The purpose of this study is to investigate the effect of xanthan gum and aquagel polymer treatments on oil recovery factor in a typical well in Trinidad. The well investigated in this project is the EOR 44 located in the Oropouche field in the southwest peninsula of the island of Trinidad (Fig. 2).The reservoirs are deepwater sands deposited on the continental slope. Shale outs and faults confine the reservoirs in the AO-8 fault block as illustrated in Fig. 3. In the northern and southern portions of the block, there are water legs.

Fig. 2
figure 2

Location of EOR 44 in Trinidad (Mohammad-Singh and Singhal 2004)

Fig. 3
figure 3

Structure contour map AO-8 sands EOR 44 (Mohammad-Singh and Singhal 2004)

The EOR 44 project was selected to evaluate for the implementation of a polymer flood because it met the general screening criteria for this type of EOR. The EOR 44 reservoir’s data are shown in Table 1, and the screening parameters are shown in Fig. 4.
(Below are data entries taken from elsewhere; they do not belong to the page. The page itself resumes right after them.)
(* ===== verification/StmtLval.v ===== *)
(** * StmtLval: the code that stores, holds and forces l-values

    Each l-value takes its part of the value on the stack; together they do what
    [over_lvals] and [over_parts] say. *)

From Stdlib Require Import String Ascii.
From stdpp Require Import gmap relations.
From S2P Require Import Prelude FourState Vector4 Vector4Ops Bits Thread ThreadSpec Machine MachineRun.
From S2P Require Import Codegen EmitWp CodegenAlloc EmitOps ExprSem CodegenNumber CodegenSpec CodegenCond CodegenMain.
From S2P Require Import Signal SignalSpec Process ProcessSpec Stmt StmtSem StmtFrag StmtPiece.
Import Bit4.

Open Scope ivl_scope.

Section Lval.
Variables (nets : symbol -> option nat) (swid : nat -> nat) (view : nat -> nat -> vvp_bit4_t).
Variables (thread_count fuel : nat) (W U : gset nat).
Hypothesis nets_inj : forall s1 s2 n, nets (SymNet s1 0) = Some n -> nets (SymNet s2 0) = Some n -> s1 = s2.
Hypothesis design : exists (ns : gmap nat vvp_net_t) (E : senv), forall sig n, nets (SymNet sig 0) = Some n -> exists s, ns !! n = Some s /\ SignalSpec.signal_is (swid sig) s (E sig).
Implicit Types (st : cg) (out : list asm_line) (P L : list symbol) (E : senv) (e : ivl_expr_t) (code : list vvp_code_t) (lab : symbol -> option nat).
Implicit Types (l : bits) (lval : ivl_lval_s) (lvals : list ivl_lval_s).

Local Abbreviation swp := (swp nets thread_count).
Local Abbreviation transit := (transit nets swid view).
Local Abbreviation process_at := (process_at nets swid view).
Local Abbreviation draw := (draw_eval_vec4 thread_count fuel).
Local Abbreviation value_of := (value_of swid).
Local Abbreviation stmt_wf := (stmt_wf nets swid).
Local Abbreviation fits := (fits fuel W U).

(** ** Instructions that write to a net *)

Lemma emit_piece mn opa cp L P st : (forall lab, compile_code lab nets mn opa = Some cp) ->
  swp L (emit mn opa) P st (fun _ P' st' out => P' = P /\ st' = st /\ ninstr out = 1%nat /\
    forall lab code p, placed nets lab code p out -> code !! p = Some cp).
Proof using.
  intros Hc. apply swp_emit; [intros lab _; by rewrite Hc|]. split; [done|]. split; [done|]. split; [done|]. intros lab code p [Hp _]. apply Hp, Hc.
Qed.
Table 1 Reservoir data for EOR 44 well, Oropouche (Mohammad-Singh and Singhal 2004)
Fig. 4
figure 4

Summary of screening criteria for EOR methods Taber et al. (1997)and Sheng (2015

Although preliminary simulation data were presented on the EOR 44 project by Mohammad-Singh and Singhal (2004), the procedure lacked input adsorption and viscosity data. Since improving the aspects of displacement efficiency and sweep efficiency improves the overall recovery efficiency of a particular well, it is critical to investigate the relationship between the displacement efficiency and sweep efficiency methods on viscosity and adsorption characteristics. Adsorption and viscosity experiments were conducted using a range of polymer concentrations for both polymers incorporated in different soil types, and the results of these experiments were incorporated within numerical simulation models to determine the technical feasibility of implementing a polymer flood. The results of the adsorption and viscosity experiments were used to tweak the simulator to ensure accurate and relevant results for the field model. A review of the literature has revealed limited information and research on the adsorption and viscosity characteristics of xanthan gum and aquagel polymers and their behavior with different soil types in Trinidad and Tobago. These results of this study will therefore satisfy this information gap, and the data obtained from absorbance and viscosity characteristics of xanthan gum and aquagel polymers with different soil types in Trinidad and Tobago will render the information produced by the CMG software more accurate and realistic and present a better evaluation of the use of polymer flooding for the EOR 44 well.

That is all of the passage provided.